Please find every line in the entries below that contains the string "ClientConfig", and copy it.

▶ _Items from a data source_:
((
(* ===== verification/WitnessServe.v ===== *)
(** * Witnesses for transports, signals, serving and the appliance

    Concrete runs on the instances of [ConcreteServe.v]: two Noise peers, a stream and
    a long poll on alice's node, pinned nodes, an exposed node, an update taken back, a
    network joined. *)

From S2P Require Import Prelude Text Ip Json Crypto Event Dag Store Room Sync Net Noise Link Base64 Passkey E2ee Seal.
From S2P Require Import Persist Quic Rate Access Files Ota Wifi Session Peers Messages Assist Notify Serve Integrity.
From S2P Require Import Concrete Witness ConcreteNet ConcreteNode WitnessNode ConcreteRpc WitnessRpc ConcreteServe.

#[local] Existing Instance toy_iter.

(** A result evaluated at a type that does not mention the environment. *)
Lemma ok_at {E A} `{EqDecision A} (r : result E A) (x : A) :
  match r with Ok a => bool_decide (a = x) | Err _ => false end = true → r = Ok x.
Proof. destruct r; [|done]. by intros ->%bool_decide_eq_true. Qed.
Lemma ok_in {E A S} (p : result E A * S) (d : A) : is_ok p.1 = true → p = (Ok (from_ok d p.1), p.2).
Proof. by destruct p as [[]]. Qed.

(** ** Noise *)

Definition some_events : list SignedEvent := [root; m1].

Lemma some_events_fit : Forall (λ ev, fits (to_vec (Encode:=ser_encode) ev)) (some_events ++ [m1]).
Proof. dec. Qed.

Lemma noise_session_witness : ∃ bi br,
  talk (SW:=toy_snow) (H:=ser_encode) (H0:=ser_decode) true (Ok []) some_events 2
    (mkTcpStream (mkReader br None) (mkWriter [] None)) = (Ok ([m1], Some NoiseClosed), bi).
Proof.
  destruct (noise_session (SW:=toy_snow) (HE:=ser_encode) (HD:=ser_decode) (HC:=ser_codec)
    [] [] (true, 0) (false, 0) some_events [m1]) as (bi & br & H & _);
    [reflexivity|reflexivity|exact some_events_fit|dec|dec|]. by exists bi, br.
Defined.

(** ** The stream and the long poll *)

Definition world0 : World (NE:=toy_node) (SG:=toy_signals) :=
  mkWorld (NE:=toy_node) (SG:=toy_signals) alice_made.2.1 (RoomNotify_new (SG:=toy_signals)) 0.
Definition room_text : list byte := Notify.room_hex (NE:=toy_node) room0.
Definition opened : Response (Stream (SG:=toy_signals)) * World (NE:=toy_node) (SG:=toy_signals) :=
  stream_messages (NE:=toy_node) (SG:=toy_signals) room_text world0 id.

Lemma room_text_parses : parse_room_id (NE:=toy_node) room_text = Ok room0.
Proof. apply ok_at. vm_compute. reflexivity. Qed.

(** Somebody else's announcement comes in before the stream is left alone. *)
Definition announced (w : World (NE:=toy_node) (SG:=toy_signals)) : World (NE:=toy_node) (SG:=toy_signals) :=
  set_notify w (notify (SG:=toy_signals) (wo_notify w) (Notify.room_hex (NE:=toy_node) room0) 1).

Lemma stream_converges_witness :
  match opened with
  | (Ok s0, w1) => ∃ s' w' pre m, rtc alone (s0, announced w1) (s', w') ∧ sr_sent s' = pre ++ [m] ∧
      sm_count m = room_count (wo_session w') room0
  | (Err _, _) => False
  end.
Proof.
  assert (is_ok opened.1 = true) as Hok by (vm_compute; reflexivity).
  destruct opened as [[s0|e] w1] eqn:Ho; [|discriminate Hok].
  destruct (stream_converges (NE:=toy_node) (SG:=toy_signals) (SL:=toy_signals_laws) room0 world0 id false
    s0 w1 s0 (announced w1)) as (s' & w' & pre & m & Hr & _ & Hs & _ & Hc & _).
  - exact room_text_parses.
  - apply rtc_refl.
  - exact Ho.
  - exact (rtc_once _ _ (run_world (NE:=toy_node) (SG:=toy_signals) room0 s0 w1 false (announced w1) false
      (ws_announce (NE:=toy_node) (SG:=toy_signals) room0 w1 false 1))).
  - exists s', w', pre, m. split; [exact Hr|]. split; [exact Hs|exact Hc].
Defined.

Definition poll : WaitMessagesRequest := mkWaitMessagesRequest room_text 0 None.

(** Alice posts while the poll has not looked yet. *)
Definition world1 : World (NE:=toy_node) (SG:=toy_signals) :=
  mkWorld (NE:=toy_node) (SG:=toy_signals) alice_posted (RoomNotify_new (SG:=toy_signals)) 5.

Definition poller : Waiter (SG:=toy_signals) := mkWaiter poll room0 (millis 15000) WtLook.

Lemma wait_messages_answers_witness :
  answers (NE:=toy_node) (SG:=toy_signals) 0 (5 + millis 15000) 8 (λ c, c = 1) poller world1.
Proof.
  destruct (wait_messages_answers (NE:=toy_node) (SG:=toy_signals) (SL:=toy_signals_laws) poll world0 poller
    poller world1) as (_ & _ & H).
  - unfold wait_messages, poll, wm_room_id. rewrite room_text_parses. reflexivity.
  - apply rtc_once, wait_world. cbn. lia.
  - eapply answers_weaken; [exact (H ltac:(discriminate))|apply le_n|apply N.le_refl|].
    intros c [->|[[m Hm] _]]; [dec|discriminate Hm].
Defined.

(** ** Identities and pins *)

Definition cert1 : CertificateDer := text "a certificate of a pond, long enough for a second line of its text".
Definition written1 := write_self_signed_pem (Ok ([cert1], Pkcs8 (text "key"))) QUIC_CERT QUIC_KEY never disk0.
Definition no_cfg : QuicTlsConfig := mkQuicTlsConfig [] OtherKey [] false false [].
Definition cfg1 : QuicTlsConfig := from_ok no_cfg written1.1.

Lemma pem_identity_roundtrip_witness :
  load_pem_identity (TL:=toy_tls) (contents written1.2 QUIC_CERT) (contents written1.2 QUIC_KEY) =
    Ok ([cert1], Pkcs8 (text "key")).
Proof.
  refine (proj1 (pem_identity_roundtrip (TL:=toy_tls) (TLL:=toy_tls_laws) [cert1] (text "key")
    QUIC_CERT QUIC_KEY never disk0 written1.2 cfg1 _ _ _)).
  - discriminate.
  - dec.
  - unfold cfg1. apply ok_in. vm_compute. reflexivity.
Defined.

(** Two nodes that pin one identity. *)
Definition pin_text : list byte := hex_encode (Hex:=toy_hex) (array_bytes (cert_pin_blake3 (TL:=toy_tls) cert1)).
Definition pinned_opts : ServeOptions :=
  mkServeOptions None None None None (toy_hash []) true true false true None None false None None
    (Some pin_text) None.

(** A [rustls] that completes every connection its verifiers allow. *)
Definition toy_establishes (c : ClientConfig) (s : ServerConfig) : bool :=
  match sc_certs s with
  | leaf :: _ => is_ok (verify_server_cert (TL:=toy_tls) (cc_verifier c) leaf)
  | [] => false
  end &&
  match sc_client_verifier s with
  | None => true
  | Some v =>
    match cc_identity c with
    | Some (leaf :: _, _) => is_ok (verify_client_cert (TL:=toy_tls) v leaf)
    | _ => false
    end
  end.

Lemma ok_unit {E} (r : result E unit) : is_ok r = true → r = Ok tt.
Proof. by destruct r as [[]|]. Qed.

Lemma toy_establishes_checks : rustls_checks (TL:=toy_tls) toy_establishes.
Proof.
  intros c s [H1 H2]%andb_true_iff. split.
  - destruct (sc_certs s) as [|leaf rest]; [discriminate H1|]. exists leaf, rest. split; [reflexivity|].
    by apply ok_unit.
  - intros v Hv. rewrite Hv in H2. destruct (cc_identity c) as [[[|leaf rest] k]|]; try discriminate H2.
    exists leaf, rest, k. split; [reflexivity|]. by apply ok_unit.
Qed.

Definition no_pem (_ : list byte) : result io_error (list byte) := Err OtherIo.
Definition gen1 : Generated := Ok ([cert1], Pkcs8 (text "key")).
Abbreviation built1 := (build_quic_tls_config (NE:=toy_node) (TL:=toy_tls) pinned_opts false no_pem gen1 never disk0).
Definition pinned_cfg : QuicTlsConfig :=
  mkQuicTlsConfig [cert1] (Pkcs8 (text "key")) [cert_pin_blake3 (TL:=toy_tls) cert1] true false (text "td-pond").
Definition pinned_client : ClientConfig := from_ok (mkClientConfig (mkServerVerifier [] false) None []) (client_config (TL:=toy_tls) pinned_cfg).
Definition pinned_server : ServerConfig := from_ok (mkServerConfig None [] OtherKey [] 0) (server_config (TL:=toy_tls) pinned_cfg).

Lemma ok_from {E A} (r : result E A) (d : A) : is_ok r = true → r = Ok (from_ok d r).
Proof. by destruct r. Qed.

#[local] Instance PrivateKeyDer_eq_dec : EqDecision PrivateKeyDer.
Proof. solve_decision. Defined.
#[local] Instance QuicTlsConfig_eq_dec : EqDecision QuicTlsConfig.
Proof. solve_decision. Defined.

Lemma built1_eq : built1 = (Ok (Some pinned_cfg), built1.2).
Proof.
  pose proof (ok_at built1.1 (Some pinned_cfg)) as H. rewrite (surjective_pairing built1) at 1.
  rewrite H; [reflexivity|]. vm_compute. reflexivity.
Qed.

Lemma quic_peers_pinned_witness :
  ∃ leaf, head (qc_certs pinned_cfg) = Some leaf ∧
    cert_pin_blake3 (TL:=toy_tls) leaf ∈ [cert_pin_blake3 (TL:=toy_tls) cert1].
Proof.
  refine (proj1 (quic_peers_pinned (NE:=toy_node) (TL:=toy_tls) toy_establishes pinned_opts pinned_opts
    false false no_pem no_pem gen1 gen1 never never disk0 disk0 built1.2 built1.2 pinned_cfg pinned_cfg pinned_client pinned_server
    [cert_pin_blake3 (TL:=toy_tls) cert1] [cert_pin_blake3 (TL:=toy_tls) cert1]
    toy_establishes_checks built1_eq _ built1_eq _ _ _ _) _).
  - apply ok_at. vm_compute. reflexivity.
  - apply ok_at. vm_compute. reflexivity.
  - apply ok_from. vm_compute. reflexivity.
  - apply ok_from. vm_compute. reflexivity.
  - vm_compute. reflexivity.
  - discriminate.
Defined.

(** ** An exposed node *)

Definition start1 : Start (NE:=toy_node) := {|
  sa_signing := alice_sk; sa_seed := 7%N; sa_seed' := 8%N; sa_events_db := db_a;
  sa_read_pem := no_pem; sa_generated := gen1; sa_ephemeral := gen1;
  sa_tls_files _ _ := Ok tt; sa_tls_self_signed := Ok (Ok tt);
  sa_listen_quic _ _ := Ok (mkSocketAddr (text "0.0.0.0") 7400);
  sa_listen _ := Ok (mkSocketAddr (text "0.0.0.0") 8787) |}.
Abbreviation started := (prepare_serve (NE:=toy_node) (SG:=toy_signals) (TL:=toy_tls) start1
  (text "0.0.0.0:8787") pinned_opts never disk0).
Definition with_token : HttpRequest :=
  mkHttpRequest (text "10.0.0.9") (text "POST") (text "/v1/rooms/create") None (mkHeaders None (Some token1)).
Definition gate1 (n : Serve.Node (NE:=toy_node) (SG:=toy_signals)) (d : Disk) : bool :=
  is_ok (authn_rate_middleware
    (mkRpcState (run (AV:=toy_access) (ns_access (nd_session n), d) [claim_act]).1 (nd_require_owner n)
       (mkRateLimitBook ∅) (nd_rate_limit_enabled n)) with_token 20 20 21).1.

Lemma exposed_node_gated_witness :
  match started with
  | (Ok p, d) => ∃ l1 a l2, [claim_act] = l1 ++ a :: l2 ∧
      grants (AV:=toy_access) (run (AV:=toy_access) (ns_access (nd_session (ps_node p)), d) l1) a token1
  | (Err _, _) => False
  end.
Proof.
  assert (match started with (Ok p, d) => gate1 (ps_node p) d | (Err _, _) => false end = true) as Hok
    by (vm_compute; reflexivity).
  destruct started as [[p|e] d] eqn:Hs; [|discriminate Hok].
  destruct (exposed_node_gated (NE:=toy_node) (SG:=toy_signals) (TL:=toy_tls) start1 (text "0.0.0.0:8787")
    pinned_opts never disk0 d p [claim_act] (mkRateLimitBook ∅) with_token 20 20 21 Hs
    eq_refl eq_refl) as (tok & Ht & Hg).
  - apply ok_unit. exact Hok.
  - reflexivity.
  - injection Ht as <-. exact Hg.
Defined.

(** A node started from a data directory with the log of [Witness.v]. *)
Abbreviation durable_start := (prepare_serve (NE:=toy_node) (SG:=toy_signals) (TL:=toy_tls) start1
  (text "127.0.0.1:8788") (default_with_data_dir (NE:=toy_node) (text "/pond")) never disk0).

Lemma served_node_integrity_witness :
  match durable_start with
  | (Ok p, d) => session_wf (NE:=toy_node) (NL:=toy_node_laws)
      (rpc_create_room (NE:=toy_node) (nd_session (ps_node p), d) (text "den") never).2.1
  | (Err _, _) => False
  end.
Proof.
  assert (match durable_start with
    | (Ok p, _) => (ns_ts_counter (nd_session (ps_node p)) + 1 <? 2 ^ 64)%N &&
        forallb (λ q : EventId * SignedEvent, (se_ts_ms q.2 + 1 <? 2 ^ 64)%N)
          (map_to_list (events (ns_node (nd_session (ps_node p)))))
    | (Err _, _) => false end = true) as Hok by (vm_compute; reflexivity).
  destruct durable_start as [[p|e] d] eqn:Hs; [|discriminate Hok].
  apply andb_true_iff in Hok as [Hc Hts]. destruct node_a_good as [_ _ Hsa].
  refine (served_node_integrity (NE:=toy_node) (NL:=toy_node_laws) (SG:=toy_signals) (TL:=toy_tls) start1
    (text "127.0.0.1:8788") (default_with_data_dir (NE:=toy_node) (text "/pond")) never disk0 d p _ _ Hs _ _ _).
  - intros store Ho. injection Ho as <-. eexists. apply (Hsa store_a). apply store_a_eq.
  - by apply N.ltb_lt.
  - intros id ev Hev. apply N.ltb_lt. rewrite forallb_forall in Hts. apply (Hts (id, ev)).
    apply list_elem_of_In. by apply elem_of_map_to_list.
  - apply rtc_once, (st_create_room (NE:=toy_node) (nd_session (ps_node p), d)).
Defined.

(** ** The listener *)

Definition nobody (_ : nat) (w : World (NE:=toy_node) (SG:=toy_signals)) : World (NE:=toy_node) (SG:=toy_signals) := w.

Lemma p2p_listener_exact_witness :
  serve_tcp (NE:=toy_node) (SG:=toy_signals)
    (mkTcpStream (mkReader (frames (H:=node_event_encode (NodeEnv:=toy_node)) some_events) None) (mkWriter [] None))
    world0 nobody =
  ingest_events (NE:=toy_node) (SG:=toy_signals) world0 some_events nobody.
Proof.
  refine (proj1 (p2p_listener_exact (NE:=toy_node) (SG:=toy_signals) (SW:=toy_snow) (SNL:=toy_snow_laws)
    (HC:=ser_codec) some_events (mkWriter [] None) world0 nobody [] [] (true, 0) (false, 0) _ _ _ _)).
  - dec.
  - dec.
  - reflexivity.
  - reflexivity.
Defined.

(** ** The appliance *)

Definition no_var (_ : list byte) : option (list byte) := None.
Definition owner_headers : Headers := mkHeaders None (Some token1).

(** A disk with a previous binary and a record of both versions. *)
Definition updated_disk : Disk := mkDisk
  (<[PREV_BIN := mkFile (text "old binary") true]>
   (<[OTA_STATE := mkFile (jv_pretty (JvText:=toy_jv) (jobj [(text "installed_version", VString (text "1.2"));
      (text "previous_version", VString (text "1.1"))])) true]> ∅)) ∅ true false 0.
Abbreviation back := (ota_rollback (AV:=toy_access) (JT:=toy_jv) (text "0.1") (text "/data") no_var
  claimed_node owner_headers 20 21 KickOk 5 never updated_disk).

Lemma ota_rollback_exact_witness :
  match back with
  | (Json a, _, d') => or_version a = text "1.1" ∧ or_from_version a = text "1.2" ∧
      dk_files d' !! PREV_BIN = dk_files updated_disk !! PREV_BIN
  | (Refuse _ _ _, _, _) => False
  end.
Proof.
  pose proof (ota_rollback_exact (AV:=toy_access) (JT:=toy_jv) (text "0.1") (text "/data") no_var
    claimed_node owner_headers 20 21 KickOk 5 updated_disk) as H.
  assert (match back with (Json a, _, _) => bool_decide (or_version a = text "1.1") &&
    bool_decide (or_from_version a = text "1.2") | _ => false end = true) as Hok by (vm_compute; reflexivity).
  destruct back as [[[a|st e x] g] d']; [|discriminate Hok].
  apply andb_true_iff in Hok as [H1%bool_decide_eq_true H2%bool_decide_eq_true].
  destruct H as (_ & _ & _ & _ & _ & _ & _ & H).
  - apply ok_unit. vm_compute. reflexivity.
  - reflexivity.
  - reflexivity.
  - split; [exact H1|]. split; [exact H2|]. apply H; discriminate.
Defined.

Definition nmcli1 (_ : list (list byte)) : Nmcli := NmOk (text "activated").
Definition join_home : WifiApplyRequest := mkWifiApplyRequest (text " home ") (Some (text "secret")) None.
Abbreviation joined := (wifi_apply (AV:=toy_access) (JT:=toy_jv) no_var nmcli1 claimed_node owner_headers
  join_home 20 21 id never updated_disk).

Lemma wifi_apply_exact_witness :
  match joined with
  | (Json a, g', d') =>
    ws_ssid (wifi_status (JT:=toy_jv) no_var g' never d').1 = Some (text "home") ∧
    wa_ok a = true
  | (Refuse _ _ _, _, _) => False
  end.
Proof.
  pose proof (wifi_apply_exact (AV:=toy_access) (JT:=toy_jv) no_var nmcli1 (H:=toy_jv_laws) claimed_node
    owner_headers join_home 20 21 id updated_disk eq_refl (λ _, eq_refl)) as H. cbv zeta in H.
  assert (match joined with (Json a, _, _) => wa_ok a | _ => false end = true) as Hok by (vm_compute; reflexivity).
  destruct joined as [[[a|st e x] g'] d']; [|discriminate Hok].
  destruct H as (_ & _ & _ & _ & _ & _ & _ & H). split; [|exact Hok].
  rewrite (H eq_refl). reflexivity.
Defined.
))
▶ _SOLUTION BELOW_:
Definition toy_establishes (c : ClientConfig) (s : ServerConfig) : bool :=
Definition pinned_client : ClientConfig := from_ok (mkClientConfig (mkServerVerifier [] false) None []) (client_config (TL:=toy_tls) pinned_cfg).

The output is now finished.